Task brief: What lines in the listing below hold the string "that"? Please copy them out.

Supplied records:
Fixpoint upto_last_slash (s : string) : string :=
  match s with
  | EmptyString => EmptyString
  | String c s' => if has_slash s then String c (upto_last_slash s') else EmptyString
  end.

Fixpoint all_slashes (s : string) : bool :=
  match s with
  | EmptyString => true
  | String c s' => Ascii.eqb c "/" && all_slashes s'
  end.

Fixpoint rstrip_slashes (s : string) : string :=
  match s with
  | EmptyString => EmptyString
  | String c s' =>
      match rstrip_slashes s' with
      | EmptyString => if Ascii.eqb c "/" then EmptyString else String c EmptyString
      | rest => String c rest
      end
  end.

(** [posixpath.dirname]. *)
Definition dirname (p : string) : string :=
  let head := upto_last_slash p in
  if negb (String.eqb head EmptyString) && negb (all_slashes head)
  then rstrip_slashes head else head.

(** [posixpath.abspath] on paths that need no normalisation. *)
Definition abspath (cwd p : string) : string :=
  if String.prefix "/" p then p else join cwd p.

End Posix.

Module Demo.

Definition index_keys : list string :=
  ["113.0.5672.63/chromedriver_linux64.zip";
   "114.0.5735.16/chromedriver_linux64.zip";
   "114.0.5735.16/chromedriver_mac64.zip";
   "114.0.5735.90/chromedriver_linux64.zip"].

Definition index_body : payload :=
  Payload (Return (List.map Some index_keys)) (Raise BadZipFile).

Definition archive_body : payload :=
  Payload (Raise ParseError) (Return [("chromedriver", 7%N)]).

Definition archive_url : string :=
  "https://chromedriver.storage.googleapis.com/114.0.5735.16/chromedriver_linux64.zip".

(** A network on which the index is served and the archive answers with
    the given status. *)
Definition network (archive_status : Z) (url : string) : net_outcome :=
  if String.eqb url (index_url false) then Answered 200 index_body
  else if String.eqb url archive_url then Answered archive_status archive_body
  else Unreachable.

(** Blob 1 is a browser, blob 2 a browser that prints nothing, blob 3 a
    browser newer than every driver of the index, blob 7 the driver of the
    archive, blob 8 an older driver. *)
Definition programs (blob : N) (argv : list string) : proc_outcome :=
  match blob with
  | 1%N => Exited 0 (Utf8 "Google Chrome 114.0.5735.90 ")
  | 2%N => Exited 0 (Utf8 EmptyString)
  | 3%N => Exited 0 (Utf8 "Google Chrome 115.0.5790.98 ")
  | 7%N => Exited 0 (Utf8 "ChromeDriver 114.0.5735.16 (5f4cc6bd-refs/heads)")
  | 8%N => Exited 0 (Utf8 "ChromeDriver 113.0.5672.63 (0e1a4471-refs/heads)")
  | _ => ExecFails OSError
  end.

Result for this task:
(** [posixpath.abspath] on paths that need no normalisation. *)
(** Blob 1 is a browser, blob 2 a browser that prints nothing, blob 3 a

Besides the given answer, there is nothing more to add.